Benarkah Saracen sengaja dipesan untuk menjatuhkan lawan politik di Pilpres 2019?
- Tim WowKeren
- Senin, 28 Agustus 2017 - 14:04 WIB
WowKeren - Penyidik Direktorat Tindak Pidana Siber Bareskrim Polri masih terus menyelidiki kasus penyebaran berita hoax dan SARA di internet yang dilakukan sindikat Saracen. Para tersangka yang telah ditangkap sebelumnya pun masih dalam pemeriksaan.
Kasubdit I Direktorat Tindak Pidana Siber Bareskrim Polri Kombes Irwan Anwar mengungkapkan salah satu motif sindikat Saracen berani membuat konten negatif dan menyebarkannya di media sosial lantaran faktor ekonomi. "Kami sudah menemukan bukti itu," kata Irwan sebagaimana dilansir dari Liputan 6, Minggu (27/8).
Irwan menambahkan, bukti tersebut didapat dari hasil interogasi dan penyidikan terhadap para tersangka. Sindikat Saracen mengaku mendulang uang Rp 100 juta dari tiap proyek yang dikerjakannya.
Ketika ditanya siapa yang memesan proyek tersebut, Irwan belum bisa memberikan komentar apapun. Begitu juga mengenai tujuan proyek penyebaran berita hoax ini. "Itu akan menjadi materi penyidikan kami," tandas dia.
Akan tetapi, menurut pengamat politik, Arbi Sanit, grup-grup seperti Saracen ini bisa menjadi alat politik menjelang pemilihan umum 2019. "Saracen ini alat politik," kata Arbi kepada CNNIndonesia.com, Minggu (27/8).

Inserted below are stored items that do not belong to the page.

Definition default_pool : pool :=
  {| max_conns := 25; min_conns := 2; lifetime := 3600; idle_time := 600; connect := 5; health := 30; metrics := 15 |}.
Lemma pool_reads_ok p : pool_reads p → pool_ok p.
Proof.
  intros (H1 & (mn & H2 & Hm) & H3 & H4 & H5 & H6 & H7).
  apply reads_or_range in H1, H2, H3, H4, H5, H6, H7; [|lia..]. unfold pool_ok. lia.
Qed.
Lemma validateDBPool_ok :
  pool_reads (validateDBPool default_pool).1 ∧
  (idle_warned (validateDBPool default_pool).2 ↔
   lifetime (validateDBPool default_pool).1 ≤ idle_time (validateDBPool default_pool).1).
Proof.
  unfold validateDBPool, pool_setting. cbn [default_pool max_conns min_conns lifetime idle_time connect health metrics]. settings_read.
  unfold MinDBPoolMaxConns, MaxDBPoolMaxConns, MinDBPoolTimeout, MaxDBPoolTimeout in *.
  destruct (_ <? _) eqn:?; cbn -[Z.min Z.leb reads_or app]; rewrite ?app_nil_r; (split;
    [split_and!; try done; eexists; (split; [eassumption|cbn [min_conns max_conns]; lia])|]); rewrite !idle_warned_app, ?idle_warned_one;
    destruct (_ <=? _) eqn:?; rewrite ?idle_warned_one; pose proof idle_warned_nil; intuition lia.
Qed.
Lemma validateDBBreaker_ok :
  let b := validateDBBreaker {| max_failures := 0; timeout_seconds := 0; half_open := 0 |} in
  breaker_reads b.1 ∧ ¬ idle_warned b.2.
Proof.
  cbn zeta. unfold validateDBBreaker, breaker_setting. cbn [max_failures timeout_seconds half_open]. settings_read.
  cbn [fst snd concat max_failures timeout_seconds half_open]. split; [split_and!; assumption|].
  rewrite !idle_warned_app. pose proof idle_warned_nil. tauto.
Qed.
Lemma validatePgBouncer_ok host :
  let b := validatePgBouncer {| pb_enabled := false; pb_host := host; pb_port := 5432; cache_mode := "prepare"; idle_in_tx := 30 |} in
  (bouncer_reads b.1 ∧ bouncer_ok b.1) ∧ ¬ idle_warned b.2.
Proof.
  cbn zeta. unfold validatePgBouncer, pool_setting. cbn [pb_enabled pb_host pb_port cache_mode idle_in_tx]. settings_read.
  unfold MinDBPoolTimeout in *. pose proof idle_warned_nil.
  assert ("prepare" ∈ cache_modes) by (unfold cache_modes; set_solver).
  repeat case_decide; try (destruct (ParseBool _) as [[]|]); cbn -[reads_or app cache_modes]; rewrite ?bool_decide_true by done;
    repeat match goal with |- context [if bool_decide ?P then _ else _] => destruct (bool_decide P) end;
    (split; [unfold bouncer_reads, bouncer_ok; cbn [pb_port cache_mode idle_in_tx];
             repeat match goal with H : reads_or _ _ _ _ _ _ |- _ => pose proof (reads_or_range _ _ _ _ _ _ H ltac:(lia)); revert H end;
             intros; split_and!; (done || lia)
            |rewrite ?idle_warned_app, ?idle_warned_one; tauto]).
Qed.

(** The settings with hard checks are what the environment says; secrets are
    the provider's and strong; a token can be checked one way or the other. *)
Record valid_config (p : Provider) (c : Config) : Prop := {
  v_port : reads "PORT" 1 65535 8080 (Port c);
  v_header : reads "MAX_HEADER_BYTES" 1024 10485760 1048576 (cfg_MaxHeaderBytes c);
  v_read : reads "READ_TIMEOUT" 1 600 30 (ReadTimeout c);
  v_write : reads "WRITE_TIMEOUT" 1 600 30 (WriteTimeout c);
  v_idle : reads "IDLE_TIMEOUT" 1 600 120 (IdleTimeout c);
  v_shutdown : reads "GRACEFUL_SHUTDOWN_TIMEOUT" 1 600 30 (GracefulShutdownTimeout c);
  v_publish : reads "OUTBOX_PUBLISHER_TIMEOUT" 1 600 10 (OutboxPublisherTimeout c);
  v_rps : reads "RATE_LIMIT_RPS" 1 1000 10 (RateLimitRPS c);
  v_burst : reads "RATE_LIMIT_BURST" 1 2000 20 (RateLimitBurst c) ∧ RateLimitRPS c ≤ RateLimitBurst c;
  v_tenant : reads "RATE_LIMIT_TENANT_RPS" 1 1000 0 (RateLimitTenantRPS c) ∧
             RateLimitTenantRPS c ≤ RateLimitTenantBurst c ≤ 2000;
  v_white : Forall (λ path, HasPrefix path "/" = true) (RateLimitWhitelist c);
  v_mode : RateLimitMode c ∈ [""; "ip"; "user"; "hybrid"];
  v_exporter : TracingExporter c ∈ ["stdout"; "otlp"; "none"];
  v_db : GetSecret p false "DATABASE_URL" = Ok (DBConn c) ∧ isValidDatabaseURL (DBConn c) = true;
  v_admin : GetSecret p false "ADMIN_TOKEN" = Ok (AdminToken c) ∧ isValidSecret (AdminToken c) = true;
  v_token : (GetSecret p false "JWT_SECRET" = Ok (JWTSecret c) ∧ isValidSecret (JWTSecret c) = true) ∨
            (JWTSecret c = "" ∧ isValidJWKSURL (JWKSURL c) = true);
  v_url : getenv "OUTBOX_PUBLISHER_URL" = "" ∨
          ∃ u, url_Parse (OutboxPublisherURL c) = Some u ∧ (Scheme u = "http" ∨ Scheme u = "https") ∧ Host u ≠ "";
  v_redis : ∃ s, GetSecret p false "REDIS_URL" = Ok s;
  v_pool : let q := {| max_conns := DBPoolMaxConns c; min_conns := DBPoolMinConns c; lifetime := DBPoolMaxConnLifetime c;
                      idle_time := DBPoolMaxConnIdleTime c; connect := DBPoolConnectTimeout c;
                      health := DBPoolHealthCheckPeriod c; metrics := DBPoolMetricsInterval c |} in
           pool_reads q ∧ pool_ok q;
  v_breaker : breaker_reads {| max_failures := DBBreakerMaxFailures c; timeout_seconds := DBBreakerTimeoutSeconds c;
                               half_open := DBBreakerHalfOpenMaxRequests c |};
  v_lifetime : idle_warned (Warnings (validate (resolveSecrets p) initial).2) ↔
               DBPoolMaxConnLifetime c ≤ DBPoolMaxConnIdleTime c;
  v_bouncer : let q := {| pb_enabled := PgBouncerEnabled c; pb_host := PgBouncerHost c; pb_port := PgBouncerPort c;
                          cache_mode := DBStatementCacheMode c; idle_in_tx := PgBouncerIdleInTxTimeout c |} in
              bouncer_reads q ∧ bouncer_ok q;
}.

Lemma tenant_burst_ok rps burst tb :
  tenant_burst rps burst = (tb, []) → reads "RATE_LIMIT_TENANT_RPS" 1 1000 0 rps →
  reads "RATE_LIMIT_TENANT_BURST" 1 2000 0 burst → rps ≤ tb ≤ 2000.
Proof.
  unfold tenant_burst, burst_rule, reads. intros H Hr Hb. repeat case_match; simplify_eq; lia.
Qed.


Lemma accepted_config p c : Load p = Ok c → c = (validate (resolveSecrets p) initial).1 ∧ missing_secrets (resolveSecrets p) = [].
Proof.
  unfold Load. destruct (validate _ _) as [cfg res] eqn:E. destruct (Valid res) eqn:Hv; [|done]. intros [= <-].
  split; [done|]. apply (f_equal snd) in E. cbn in E. unfold validate in E.
  repeat match type of E with (match ?x with (_, _) => _ end).2 = _ => destruct x end.
  cbn in E. subst. unfold Valid, Errors in Hv. case_match eqn:He; [|done]. by apply app_eq_nil in He as [? _].
Qed.
(** REDIS_URL is required of the provider, and then read from the
    environment whatever the provider said. *)
Lemma redis_required p c : Load p = Ok c →
  (∃ s, GetSecret p false "REDIS_URL" = Ok s) ∧ RedisURL c = getenv "REDIS_URL".
Proof.
  intros [-> Hm]%accepted_config. split.
  - by destruct (missing_secrets_nil _ Hm "REDIS_URL" ltac:(set_solver)) as [?|[? _]].
  - unfold validate. repeat match goal with |- context [match ?x with (_, _) => _ end] => destruct x end.
    cbn. unfold getEnv. by case_decide.
Qed.
End load.
End Load.

(** ** The redacted snapshot *)
Module Dump.
Import Load.

(** A field of a struct: its Go name and its [json] and [secret] tags. *)
Record StructField := { FieldName : string; json_tag : option string; secret_tag : option string; exported : bool }.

Arbi menilai, salah satu tujuan grup-grup penyebar hoax tersebut adalah untuk memfitnah atau menjatuhkan calon presiden yang akan bertarung pada Pemilu 2019. "Mungkin ini lawan politik Jokowi yang memainkannya. Saracen dan akun-akun sejenis harus diberantas untuk menghindari permainan politik," jelas Arbi.